Exploring Contextual Attribute Density in Referring Expression Counting
Zhicheng Wang, Zhiyu Pan, Zhan Peng, Jian Cheng, Liwen Xiao, Wei Jiang, Zhiguo Cao
TL;DR
This work defines contextual attribute density (CAD) as the information intensity of fine-grained attributes in visual regions and integrates it into a multi-modal counting framework. The proposed CAD-GD combines a U-shape CADE CAD estimator with a CAD Attention Module and a CAD Dynamic Query Module to inject CAD into visual features and dynamic counting queries, supervised by a density loss. Empirical results on REC-8K, FSC-147, and CARPK show robust gains in counting accuracy and localization, including strong zero-shot performance. The approach highlights the importance of density-aware reasoning for fine-grained cross-modal understanding and offers a scalable pathway to improve open-world counting tasks.
Abstract
Referring expression counting (REC) algorithms are for more flexible and interactive counting ability across varied fine-grained text expressions.
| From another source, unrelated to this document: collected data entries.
(** [np.median] of a 1-D array without NaN: the mean of the middle
    element, or of the two middle elements, of the sorted array. *)
Definition np_median (l : list float) : float :=
  let n := length l in
  let s := np_sort l in
  if Nat.even n then np_mean (take 2 (drop (n / 2 - 1) s))
  else np_mean (take 1 (drop ((n - 1) / 2) s)).

(** [np.nanmedian] of a 1-D array: the median of the entries that are
    not NaN, and NaN when there is none. *)
Definition np_nanmedian (l : list float) : float :=
  match filter (λ x, isnan x = false) l with
  | [] => S754_nan
  | v => np_median v
  end.

(** [lc.flux_err[~np.isfinite(lc.flux_err)] = np.nanmedian(lc.flux_err)] *)
Definition fix_flux_err (lc : Lc.LightCurve) : Lc.LightCurve :=
  let med := np_nanmedian (Lc.flux_err lc) in
  Lc.mkLightCurve (Lc.time lc) (Lc.flux lc)
    (map (λ x, if isfinite x then x else med) (Lc.flux_err lc)).
End FluxErr.

Module SampleLc.
(** A binary64 light curve whose two finite flux errors are the largest
    finite float, and whose third flux error is NaN. *)
Definition big : float := SFmax_float 53 1024.
Definition lc_big : Lc.LightCurve :=
  Lc.mkLightCurve [f64 1; f64 2; f64 3] [f64 1; f64 1; f64 1] [big; S754_nan; big].
(** A light curve with flux errors 3, NaN, 1, infinity and 2. *)
Definition lc_small : Lc.LightCurve :=
  Lc.mkLightCurve [f64 1; f64 2; f64 3; f64 4; f64 5]
    [f64 1; f64 1; f64 1; f64 1; f64 1]
    [f64 3; S754_nan; f64 1; S754_infinity false; f64 2].
End SampleLc.

(** ** A reference for the entries of the stacked matrix *)

Section Reference.
Context {A : Type} (zero : A).

(** Entry [(i, j)] of the block-diagonal arrangement of [dms], by
    recursion on the list: the first matrix fills the top-left corner,
    the rest is arranged below and to the right of it. *)
Fixpoint block_entry (dms : list (DesignMatrix A)) (i j : nat) : A :=
  match dms with
  | [] => zero
  | dm :: dms' =>
      if i <? shape0 (X dm) then
        if j <? shape1 (X dm) then default zero (get2 (X dm) i j) else zero
      else
        if j <? shape1 (X dm) then zero
        else block_entry dms' (i - shape0 (X dm)) (j - shape1 (X dm))
  end.
End Reference.

(** ** Dropping cadences *)

Section Cadences.
Variables prec emax : Z.
Variable add_reduce : list float → float.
However, the requirement for fine-grained attribute understanding poses challenges for prior arts, as they struggle to accurately align attribute information with correct visual patterns. Given the proven importance of ''visual density'', it is presumed that the limitations of current REC approaches stem from an under-exploration of ''contextual attribute density'' (CAD). In the scope of REC, we define CAD as the measure of the information intensity of one certain fine-grained attribute in visual regions. To model the CAD, we propose a U-shape CAD estimator in which referring expression and multi-scale visual features from GroundingDINO can interact with each other. With additional density supervision, we can effectively encode CAD, which is subsequently decoded via a novel attention procedure with CAD-refined queries. Integrating all these contributions, our framework significantly outperforms state-of-the-art REC methods, achieves $30\%$ error reduction in counting metrics and a $10\%$ improvement in localization accuracy. The surprising results shed light on the significance of contextual attribute density for REC. Code will be at github.com/Xu3XiWang/CAD-GD.